Over the years, this arrangement morphed into a deeper relationship. Lacking in saving and wanting to grow, the US relied increasingly on China’s vast reservoir of surplus saving to make ends meet. Anchoring its currency to the dollar, the Chinese built up a huge stake in US Treasuries, which helped America fund record budget deficits.

America provided China with both stability and growth anchors. China enabled the US to sidestep the mounting perils of subpar saving, reckless fiscal policy, and weak household income growth.

But economic codependency is as unstable as human codependency. One partner eventually changes, while the other is left hanging, feeling scorned.
China is now changing, and America doesn’t like it. 

My view: 

Stephen Roach hits the proverbial nail on the head in this article.  

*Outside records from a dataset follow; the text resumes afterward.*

(* ===== verification/JsonBuffer.v ===== *)
(** The buffer of the JSON writer: what each operation of JsonWriter.v leaves in
    memory.  [holds j before after] says that the buffer has the text [before]
    up to the position of the next value, the closing brackets [after] behind
    it, and the NUL; every operation keeps this, inside the buffer. *)

From stdpp Require Import base list numbers strings.
From Stdlib Require Import ZArith Lia.
From S2P Require Import Prelude JsonString JsonWriter.
Import CharConst.

Open Scope Z_scope.

(* ------------------------------------------------------------------ *)
(** ** Cells *)

Lemma read_cells_app (x y z : cells) (p n : Z) :
  p = Z.of_nat (length x) -> n = Z.of_nat (length y) -> read_cells (x ++ y ++ z) p n = Ret y.
Proof.
  intros -> ->. unfold read_cells. rewrite !length_app, !(proj2 (Z.leb_le _ _)) by lia. cbn [andb].
  rewrite !Nat2Z.id, drop_app_length, take_app_length. done.
Qed.

Lemma write_cells_app (x y z w : cells) (p : Z) :
  p = Z.of_nat (length x) -> length w = length y -> write_cells (x ++ y ++ z) p w = Ret (x ++ w ++ z).
Proof.
  intros -> Hw. unfold write_cells. rewrite !length_app, !(proj2 (Z.leb_le _ _)) by lia. cbn [andb].
  rewrite Nat2Z.id, take_app_length, Hw. do 3 f_equal.
  rewrite app_assoc. rewrite <- length_app. apply drop_app_length.
Qed.

(** Moving the cells [a] up by the length of the gap. *)
Lemma memmove_gap (x a junk : cells) (p len n : Z) :
  p = Z.of_nat (length x) -> n = Z.of_nat (length a) -> 0 <= len <= Z.of_nat (length junk) ->
  exists gap junk', memmove (x ++ a ++ junk) (p + len) p n = Ret (x ++ gap ++ a ++ junk') /\
    Z.of_nat (length gap) = len /\ length (x ++ gap ++ a ++ junk') = length (x ++ a ++ junk).
Proof.
  intros Hp Hn Hl. unfold memmove. rewrite (read_cells_app x a junk) by done. run.
  set (k := Z.to_nat len). exists (take k (a ++ junk)), (drop k junk).
  assert (Ht : length (take k (a ++ junk)) = k) by (rewrite length_take, length_app; lia).
  assert (E : x ++ a ++ junk = (x ++ take k (a ++ junk)) ++ take (length a) (drop k (a ++ junk)) ++ drop k junk).
  { rewrite <- app_assoc. f_equal. rewrite <- (take_drop k (a ++ junk)) at 1. f_equal.
    rewrite <- (take_drop (length a) (drop k (a ++ junk))) at 1. f_equal.
    rewrite drop_drop, drop_app_ge by lia. f_equal. lia. }
  split_and!; [|lia|].
  - rewrite E at 1. rewrite write_cells_app, <- app_assoc; [done| |].
    + rewrite length_app, Ht. lia.
    + rewrite length_take, length_drop, length_app. lia.
  - rewrite !length_app, Ht, length_drop. lia.
Qed.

The unhealthy relationship between China and the United States has become toxic.

Spending at all levels in the US; personal, corporate, and government has grown at unsustainable levels for probably 40 years.

While the US appears economically strong, much of that perception is due to debt fueled American consumption.

As Jim Grant pointed out succinctly in a recent interview, debt pushes forward consumption of goods and services and pushes back recognition of business failure.

The present economy in both the US and Canada, is so leveraged up that the necessary deleveraging will be both painful and destabilizing.

We could use an axiom of Grant's theorem on debt and say that as debt deleverages through default and sale of assets to liquidate it, consumption of goods is pushed backward.

This is the problem the Federal Reserve faces with its intended interest rate hikes.  If it hikes rates, consumers are hit and the economy goes backwards.  If it hikes, the US dollar goes up and the already subpar level of exports goes down also driving the economy backward.

So the Fed is trapped.  It can not lower rates that are already near zero.  And it can't raise rates in a fragile environment.

While a token rate hike is possible for political cover at some point, the fundamentals point toward QE4 over the intermediate term in an effort to maintain the unsustainable status quo.